*** Begin section ***

(* ===== verification/SecModel.v ===== *)
(** * What the message processing models share
      (src/pysnmp/proto/mpmod/base.py, src/pysnmp/proto/secmod/base.py)

    [security_model] is the interface of src/pysnmp/proto/secmod/base.py, the
    calls a message processing model makes to the security model it picks:
    proofs about message processing hold for every security model, and the
    user-based and the community-based one are values of the record.
    [elements] is what a message processing model returns for an incoming
    message, and the world of the engine is the record [world]. *)
From S2P Require Export Errors MpCache.
#[local] Open Scope Z_scope.

Module Mp.

(** ** The security model's interface.  [S] is the state of the security
    subsystem, [Msg] the message of the SNMP version, [Par] what it gives as
    security parameters, [Sc] the scoped PDU. *)
Record security_model (S Msg Par Sc : Type) : Type := mk_security_model {
  (** [globalData], [maxMessageSize], [securityModel], [securityEngineId],
      [securityName], [securityLevel], [scopedPDU] *)
  sm_generateRequestMsg : Msg → Z → Z → option octets → octets → Z → Sc → M exn S (octets * octets);
  (** as above, and [securityStateReference] *)
  sm_generateResponseMsg :
    Msg → Z → Z → octets → option octets → Z → Sc → Z → M exn S (octets * octets);
  (** [maxMessageSize], [securityParameters], [securityModel], [securityLevel],
      [wholeMsg], [msg]; returns [securityEngineId], [securityName],
      [scopedPDU], [maxSizeResponseScopedPDU], [securityStateReference] *)
  sm_processIncomingMsg :
    Z → Par → Z → Z → octets → Msg → M exn S (octets * octets * Sc * Z * Z);
  sm_releaseStateInformation : Z → M exn S unit;
}.
Arguments mk_security_model {S Msg Par Sc}.
Arguments sm_generateRequestMsg {S Msg Par Sc}.
Arguments sm_generateResponseMsg {S Msg Par Sc}.
Arguments sm_processIncomingMsg {S Msg Par Sc}.
Arguments sm_releaseStateInformation {S Msg Par Sc}.

(** ** What [prepareDataElements] returns; [statusInformation] is always None *)
Record elements (P : Type) : Type := mk_elements {
  e_messageProcessingModel : Z;
  e_securityModel : Z;
  e_securityName : octets;
  e_securityLevel : Z;
  e_contextEngineId : octets;
  e_contextName : octets;
  e_pduVersion : Z;
  e_pdu : P;
  e_pduType : pdu_tag;
  e_sendPduHandle : option Z;
  e_maxSizeResponseScopedPDU : Z;
  e_stateReference : option Z;
}.
Arguments mk_elements {P}.
Arguments e_messageProcessingModel {P}.
Arguments e_securityModel {P}.
Arguments e_securityName {P}.
Arguments e_securityLevel {P}.
Arguments e_contextEngineId {P}.
Arguments e_contextName {P}.
Arguments e_pduVersion {P}.
Arguments e_pdu {P}.
Arguments e_pduType {P}.
Arguments e_sendPduHandle {P}.
Arguments e_maxSizeResponseScopedPDU {P}.
Arguments e_stateReference {P}.

(** ** The state a message processing model works on: its own, the security
    models', the counters of the MIB, and whatever else the engine has. *)
Record world (Mp S X : Type) : Type := mk_world {
  mp : Mp;
  sec : S;
  counters : dict oid value;
  env : X;
}.
Arguments mk_world {Mp S X}.
Arguments mp {Mp S X}.
Arguments sec {Mp S X}.
Arguments counters {Mp S X}.
Arguments env {Mp S X}.

Section world.
Context {Mp S X : Type}.
Abbreviation W := (M exn (world Mp S X)).

Definition put_mp (m : Mp) (w : world Mp S X) : world Mp S X :=
  mk_world m (sec w) (counters w) (env w).
Definition put_sec (s : S) (w : world Mp S X) : world Mp S X :=
  mk_world (mp w) s (counters w) (env w).

Definition on_mp {A} (m : M exn Mp A) : W A := zoom mp put_mp m.
Definition on_sec {A} (m : M exn S A) : W A := zoom sec put_sec m.

(** [counter.syntax += 1] *)
Definition counter (d : dict oid value) (n : oid) : value := default (VCounter32 0) (dget d n).
Definition count (n : oid) : W unit :=
  modify (λ w, mk_world (mp w) (sec w)
    (dset (counters w) n (default (counter (counters w) n) (wrapping_add (counter (counters w) n) 1)))
    (env w)).
End world.
End Mp.
(* ===== verification/Usm.v ===== *)
(** * The user-based security model
      (src/pysnmp/proto/secmod/rfc3414/service.py)

    [generateRequestMsg], [generateResponseMsg] and [processIncomingMsg], with
    the user table they read, the clock of every peer engine and the timer that
    forgets it.  The codec, the hash functions and the ciphers are arguments, as
    are the clocks at the moment of the call and the engine's [writeVars], which
    creates the row of a cloned user.  [UsmModel] gives the model to message processing. *)
From S2P Require Export Priv Column TableIndex ReqCache V3Msg PduApi Vacm SecModel.
Import V3.
#[local] Open Scope Z_scope.

Module Usm.

(** ** The state *)

(** What is kept between a request and its response: the keywords of [push],
    each of which may be missing. *)
Record secdata : Type := mk_secdata {
  sd_msgUserName : octets;
  sd_usmUserSecurityName : option octets;
  sd_usmUserAuthProtocol : option oid;
  sd_usmUserAuthKeyLocalized : option (option octets);
  sd_usmUserPrivProtocol : option oid;
  sd_usmUserPrivKeyLocalized : option (option octets);
}.

(** The user table (SNMP-USER-BASED-SM-MIB, PYSNMP-USM-MIB) and the scalars. *)
Record LCD : Type := mk_lcd {
  snmpEngineID : octets;
  usmUserEntry : TableIndex.MibTableRow;
  usmUserEngineID : Column.column octets;
  usmUserName : Column.column octets;
  usmUserSecurityName : Column.column octets;
  usmUserCloneFrom : Column.column oid;
  usmUserAuthProtocol : Column.column oid;
  usmUserPrivProtocol : Column.column oid;
  pysnmpUsmKeyAuthLocalized : Column.column octets;
  pysnmpUsmKeyPrivLocalized : Column.column octets;
  pysnmpUsmKeyAuth : Column.column octets;
  pysnmpUsmKeyPriv : Column.column octets;
  counters : dict oid value;
  pysnmpUsmDiscoverable : Z;
  pysnmpUsmDiscovery : Z;
}.

(** [(snmpEngineBoots, snmpEngineTime, latestReceivedEngineTime, latestUpdateTimestamp)] *)
Abbreviation clock_entry := (Z * Z * Z * Z)%type.

(** [SnmpUSMSecurityModel]; [localInts] are the counters of its privacy
    services, [requestIds] the generator behind [setDefaults]. *)
Record Usm : Type := mk_usm_state {
  cache : ReqCache.Sec.Cache secdata;
  timeline : gmap octets clock_entry;
  timelineExpQueue : gmap Z (list octets);
  expirationTimer : Z;
  paramsBranchId : Z;
  securityToUserMap : dict (octets * octets) octets;
  localInts : dict oid Z;
  requestIds : NextId.Integer;
}.

Record state : Type := mk_state { usm : Usm; lcd : LCD }.
Abbreviation U := (M exn state).

Definition set_cache (c : ReqCache.Sec.Cache secdata) (u : Usm) : Usm :=
  mk_usm_state c (timeline u) (timelineExpQueue u) (expirationTimer u) (paramsBranchId u)
    (securityToUserMap u) (localInts u) (requestIds u).
Definition set_timeline (t : gmap octets clock_entry) (q : gmap Z (list octets)) (u : Usm) : Usm :=
  mk_usm_state (cache u) t q (expirationTimer u) (paramsBranchId u)
    (securityToUserMap u) (localInts u) (requestIds u).
Definition set_timer (n : Z) (u : Usm) : Usm :=
  mk_usm_state (cache u) (timeline u) (timelineExpQueue u) n (paramsBranchId u)
    (securityToUserMap u) (localInts u) (requestIds u).
Definition set_users (b : Z) (m : dict (octets * octets) octets) (u : Usm) : Usm :=
  mk_usm_state (cache u) (timeline u) (timelineExpQueue u) (expirationTimer u) b m
    (localInts u) (requestIds u).
Definition set_localInts (d : dict oid Z) (u : Usm) : Usm :=
  mk_usm_state (cache u) (timeline u) (timelineExpQueue u) (expirationTimer u) (paramsBranchId u)
    (securityToUserMap u) d (requestIds u).
Definition set_requestIds (g : NextId.Integer) (u : Usm) : Usm :=
  mk_usm_state (cache u) (timeline u) (timelineExpQueue u) (expirationTimer u) (paramsBranchId u)
    (securityToUserMap u) (localInts u) g.
Lemma decrypt_steps i u data s : ok s →
  steps (decrypt i u data) s (λ sp, opened (i_securityLevel i) u (i_params i) data sp).
Proof.
  intros Hs. unfold Usm.decrypt, opened. destruct (i_securityLevel i =? 3).
  2: { eapply (steps_iff _ _ (λ sp, ∃ o, plaintextOf c data = Ok o ∧ o = Some sp)); [|naive_solver].
       eapply (steps_bind _ _ _ (λ o, plaintextOf c data = Ok o)); [by apply steps_liftR|].
       intros [sp|] s1 _ [? _] _; [eapply steps_iff; [by apply steps_ret|naive_solver]|].
       by apply steps_fails; [apply steps_raise|]. }
  destruct (dget (Priv.privServices H B) (u_privProtocol u)) as [sv|].
  2: { apply steps_fails; [by apply steps_raise|]. naive_solver. }
  set (plain := λ e, with_key (u_privKey u) (u_privProtocol u) NoPriv.serviceID
    (λ k, p_decryptData sv k (msgAuthoritativeEngineBoots (i_params i),
       msgAuthoritativeEngineTime (i_params i), Some (msgPrivacyParameters (i_params i))) e) Err).
  eapply (steps_iff _ _ (λ sp, ∃ o, encryptedOf c data = Ok o ∧
    ∃ e, o = Some e ∧ ∃ d, plain e = Ok d ∧ decodeScopedPDU c d = Ok (Some sp))).
  2: { intros sp. split; [|intros (sv' & e & d & [= <-] & He & Hd & Hsp); by eauto 10].
       intros (o & Ho & e & -> & d & Hd & Hsp). by exists sv, e, d. }
  eapply (steps_bind _ _ _ (λ o, encryptedOf c data = Ok o)); [by apply steps_liftR|].
  intros [e|] s1 _ [Hs1 _] _; [|apply steps_fails; [by apply steps_raise|naive_solver]].
  eapply (steps_iff _ _ (λ sp, ∃ d, plain e = Ok d ∧ decodeScopedPDU c d = Ok (Some sp)));
    [|naive_solver].
  eapply (steps_bind _ _ _ (λ d, plain e = Ok d)).
  - apply steps_try; [by apply steps_liftR|]. intros ex k s' Hk Hs'.
    destruct (is_StatusInformation ex); [|done]. injection Hk as <-. by apply report_steps.
  - intros d s2 _ [Hs2 _] _. eapply steps_iff; [by apply steps_liftR|]. intros a.
    apply decode_scoped_ok.
Qed.
Context (returnResponsePdu : option pdu → Z → status → W unit) (res : option (Z * Z)).

Lemma carried_prepare transport (smh : sm) wholeMsg size id level model t engineId name sp mx ref w s1 :
  good_level level → models model = Some smh →
  carried smh wholeMsg (header_of size id level model t) level engineId name sp mx ref (sec w) s1 →
  internalClassPDUs (pduType (scopedData sp)) = false →
  prepareDataElements models c own returnResponsePdu res transport wholeMsg w =
  deliver own (mk_incoming 3 id size (Z.testbit (flags_of level t) 2) model level transport)
    smh engineId name sp mx ref (put_sec s1 w).
Proof.
  intros Hlevel Hmodels [(msg & Hdec & Hh & Hv & Hproc)] Hint.
  set (i := mk_incoming 3 id size (Z.testbit (flags_of level t) 2) model level transport).
  rewrite (prepare_accepted models c own returnResponsePdu res transport wholeMsg msg i smh engineId
    name sp mx ref s1); [| |].
  - unfold sniff. unfold mbind at 1, M_bind at 1. unfold mbind at 1, M_bind at 1. unfold gets.
    destruct (engineIdCache (mp (put_sec s1 w)) !! transport); [done|]. by rewrite Hint.
  - split; [done|]. rewrite Hh. split; [done|]. exists (flags_of level t), level.
    split; [done|]. split; [by apply securityLevel_of_flags|]. by rewrite Hv.
  - exact Hproc.
Qed.

Lemma request_received transport (smh : sm) wholeMsg size id level model name sp mx ref w s1 sref :
  let t := pduType (scopedData sp) in
  confirmedClassPDUs t = true → good_level level → models model = Some smh → ok w →
  fresh_reference w sref →
  carried smh wholeMsg (header_of size id level model t) level own name sp mx ref (sec w) s1 →
  wp (prepareDataElements models c own returnResponsePdu res transport wholeMsg)
    (λ r w', r = Ok (mk_elements 3 model name level (contextEngineId sp) (contextName sp) 1
                       (scopedData sp) t None mx (Some sref)) ∧
       env w' = env w ∧ ok w' ∧ sec w' = s1 ∧ pendings w' = pendings w ∧
       served w' = <[sref := (mk_request 3 id (contextEngineId sp) (contextName sp) model (Some name)
           level ref true size mx transport, MpCache.expirationTimer (cache (mp w)) + 600)]> (served w)) w.
Proof.
  intros t Hconf Hlevel Hmodels Hok [Hid Hfree] Hcar.
  assert (Hresp : responseClassPDUs t = false).
  { destruct (responseClassPDUs t) eqn:E; [|done]. apply response_unconfirmed in E. congruence. }
  eapply wp_eq; [eapply (carried_prepare _ _ _ _ _ _ _ _ _ _ _ _ _ _ _ Hlevel Hmodels Hcar)|].
  { fold t. by destruct t. }
  unfold deliver, find_pending. fold t. rewrite Hresp, Hconf.
  replace (internalClassPDUs t) with false by (by destruct t). cbn [orb].
  wp_step. wp_step. rewrite bool_decide_true by done. cbn [negb].
  apply wp_bind. unfold push_request. apply wp_bind, wp_on_cache, wp_newStateReference.
  intros ri g Hri. unfold MpCache.newStateReference, zoom in Hid. cbn [put_sec mp] in Hri.
  rewrite Hri in Hid. cbn [fst] in Hid. rewrite Hid.
  apply wp_bind, wp_on_cache. unfold wp at 1. wproj.
  destruct (MpCache.pushByStateRef_ok p_sendPduHandle (MpCache.mk_Cache
    g (MpCache.msgIDGen (cache (mp w))) (MpCache.msgIdIndex (cache (mp w)))
    (MpCache.stateReferenceIndex (cache (mp w))) (MpCache.sendPduHandleIdx (cache (mp w)))
    (MpCache.expirationQueue (cache (mp w))) (MpCache.expirationTimer (cache (mp w)))) sref
    (request_of (mk_incoming 3 id size (Z.testbit (flags_of level t) 2) model level transport)
       (contextEngineId sp) (contextName sp) (Some name) ref mx)) as (x & Hx & Hwf & Hs & Hp & _);
    [by apply MpCache.gen_wf|done|].
  rewrite Hx. cbn [fst snd]. wp_step. apply wp_ret. split_and!; try done.
  wproj. rewrite Hs. do 3 f_equal. unfold request_of. cbn. f_equal.
  unfold flags_of. rewrite Hconf. by destruct Hlevel as [->|[->| ->]].
Qed.

(** The response: its header and scoped PDU are those of the request it answers. *)
Lemma response_ok transport (smh : sm) size id level model name ctx ctxName q ref mx w t sref (par wholeMsg : octets) s1 :
  let sp := mk_scoped ctx ctxName q in
  let hd := header_of maxSize id level model (pduType q) in
  3 <= model <= 2147483647 → good_level level → models model = Some smh → ok w → ctx ≠ [] →
  served w !! sref = Some (mk_request 3 id ctx ctxName model (Some name) level ref true size mx transport, t) →
  sm_generateResponseMsg smh (message_of hd sp) maxSize model own (Some name) level sp ref (sec w) =
    (Ok (par, wholeMsg), s1) →
  Z.of_nat (length wholeMsg) <= maxSize → Z.of_nat (length wholeMsg) <= size →
  wp (prepareResponseMessage models own maxSize (Some q) (Some sref) None)
    (λ r w', r = Ok (transport, wholeMsg) ∧ env w' = env w ∧ ok w' ∧ sec w' = s1 ∧ pendings w' = pendings w ∧
       served w' = delete sref (served w)) w.
Proof.
  intros sp hd Hmodel Hlevel Hmodels Hok Hctx Hreq Hgen Hs1 Hs2. unfold prepareResponseMessage.
  apply wp_bind, wp_on_cache. unfold wp at 1.
  destruct (MpCache.popByStateRef_ok p_sendPduHandle _ _ _ _ Hok Hreq) as (x & Hx & Hwf & Hs & Hp & _).
  rewrite Hx. cbn [fst snd]. apply wp_bind, wp_liftR. cbn [answer_of mbind option_bind].
  unfold mbind at 1, result_bind at 1, mret at 1, result_ret at 1. cbn [from_option_exc].
  cbn [r_securityLevel r_contextEngineId r_contextName r_msgID r_securityModel r_securityName
    r_securityStateReference r_msgMaxSize r_transport a_contextEngineId a_contextName a_pdu
    a_securityLevel].
  assert (or_else ctx own = ctx) as -> by (by destruct ctx). fold sp.
  apply wp_bind, wp_liftR. rewrite assemble_good by done. fold hd. rewrite Hmodels.
  apply wp_bind, wp_on_sec. unfold wp at 1. wproj. rewrite Hgen. cbn [fst snd].
  destruct (Z.ltb_spec (Z.min maxSize size) (Z.of_nat (length wholeMsg))); [lia|].
  apply wp_ret. by split_and!.
Qed.
(* ===== verification/Transport.v ===== *)
(** * Transport addresses (src/pysnmp/smi/mibs/behavior/SNMPv2-TM.py,
      src/pysnmp/smi/mibs/behavior/TRANSPORT-ADDRESS-MIB.py,
      src/pysnmp/carrier/asyncio)

    An address of a target table is octets; a message comes from a socket
    address.  The text of an IP address ([inet_ntop]) is modelled by the octets
    it writes out. *)
From S2P Require Export Errors.
#[local] Open Scope Z_scope.

Module Transport.

(** What a transport calls its peers *)
Inductive address : Type :=
  | Inet (host : octets) (port : Z)
  | Inet6 (host : octets) (port flowinfo scope : Z)
  | Path (name : octets)
  | Opaque (value : octets).

#[global] Instance address_eq_dec : EqDecision address.
Proof. solve_decision. Defined.
#[global] Instance address_countable : Countable address.
Proof.
  refine (inj_countable'
    (λ a, match a with
          | Inet h p => inl (inl (h, p)) | Inet6 h p f s => inl (inr (h, p, f, s))
          | Path n => inr (inl n) | Opaque v => inr (inr v) end)
    (λ x, match x with
          | inl (inl (h, p)) => Inet h p | inl (inr (h, p, f, s)) => Inet6 h p f s
          | inr (inl n) => Path n | inr (inr v) => Opaque v end) _).
  by intros [].
Defined.

(** carrier/asyncio: the domains *)
Definition snmpUDPDomain : oid := [1; 3; 6; 1; 6; 1; 1].
Definition snmpUDP6Domain : oid := [1; 3; 6; 1; 2; 1; 100; 1; 2].
Definition snmpLocalDomain : oid := [1; 3; 6; 1; 2; 1; 100; 1; 13].
Definition snmpTCPDomain : oid := [1; 3; 6; 1; 2; 1; 100; 1; 5].
Definition snmpTCP6Domain : oid := [1; 3; 6; 1; 2; 1; 100; 1; 6].

(** [octets[i] << 8 | octets[i + 1]] *)
Definition port_at (i : nat) (o : octets) : Z :=
  Z.lor (Z.shiftl (default 0 (o !! i)) 8) (default 0 (o !! (i + 1)%nat)).

(** [_asSocketAddress], [_asSocketAddressIPv4], after the size constraint *)
Definition socket4 (o : octets) : result exn address :=
  if (length o =? 6)%nat then Ok (Inet (take 4 o) (port_at 4 o)) else Err (PyAsn1Error "size").
(** [_asSocketAddressIPv6], on a platform that has IPv6 *)
Definition socket6 (o : octets) : result exn address :=
  if (length o =? 18)%nat then Ok (Inet6 (take 16 o) (port_at 16 o) 0 0)
  else Err (PyAsn1Error "size").

(** [_packed]: the octets [inet_pton] makes of the host (an error when it is not one of
    the family), and the two low octets of the port *)
Definition port_octets (port : Z) : octets := [Z.land (Z.shiftr port 8) 255; Z.land port 255].
Definition packed (size : nat) (host : octets) (port : Z) : result exn octets :=
  if (length host =? size)%nat then Ok (host ++ port_octets port) else Err ValueError.
Definition sized (size : nat) (o : octets) : result exn octets :=
  if (length o =? size)%nat then Ok o else Err (PyAsn1Error "size").
(** [_prettyIn], [_prettyInIPv4] and [_prettyInIPv6], of a socket address or of octets,
    before the size constraint *)
Definition packed4 (v : address + octets) : result exn octets :=
  match v with
  | inl (Inet h p) => packed 4 h p ≫= sized 6
  | inl (Inet6 h p _ _) => packed 4 h p ≫= sized 6
  | inl _ => Err TypeError
  | inr o => sized 6 o
  end.
Definition packed6 (v : address + octets) : result exn octets :=
  match v with
  | inl (Inet h p) => packed 16 h p ≫= sized 18
  | inl (Inet6 h p _ _) => packed 16 h p ≫= sized 18
  | inl _ => Err TypeError
  | inr o => sized 18 o
  end.

(** [domain[:len(d)] == d] *)
Definition in_domain (d domain : oid) : bool := bool_decide (take (length d) domain = d).

(** The address of a target, as its transport names it *)
Definition target_address (domain : oid) (o : octets) : result exn address :=
  if in_domain snmpUDPDomain domain then socket4 o
  else if in_domain snmpUDP6Domain domain then socket6 o
  else if in_domain snmpTCPDomain domain then socket4 o
  else if in_domain snmpTCP6Domain domain then socket6 o
  else if in_domain snmpLocalDomain domain then Ok (Path o)
  else Ok (Opaque o).
End Transport.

*** End section ***

Try it: Wherever "secdata" appears in a line of the entries, copy that line.

Your solution:
Record secdata : Type := mk_secdata {
  cache : ReqCache.Sec.Cache secdata;
Definition set_cache (c : ReqCache.Sec.Cache secdata) (u : Usm) : Usm :=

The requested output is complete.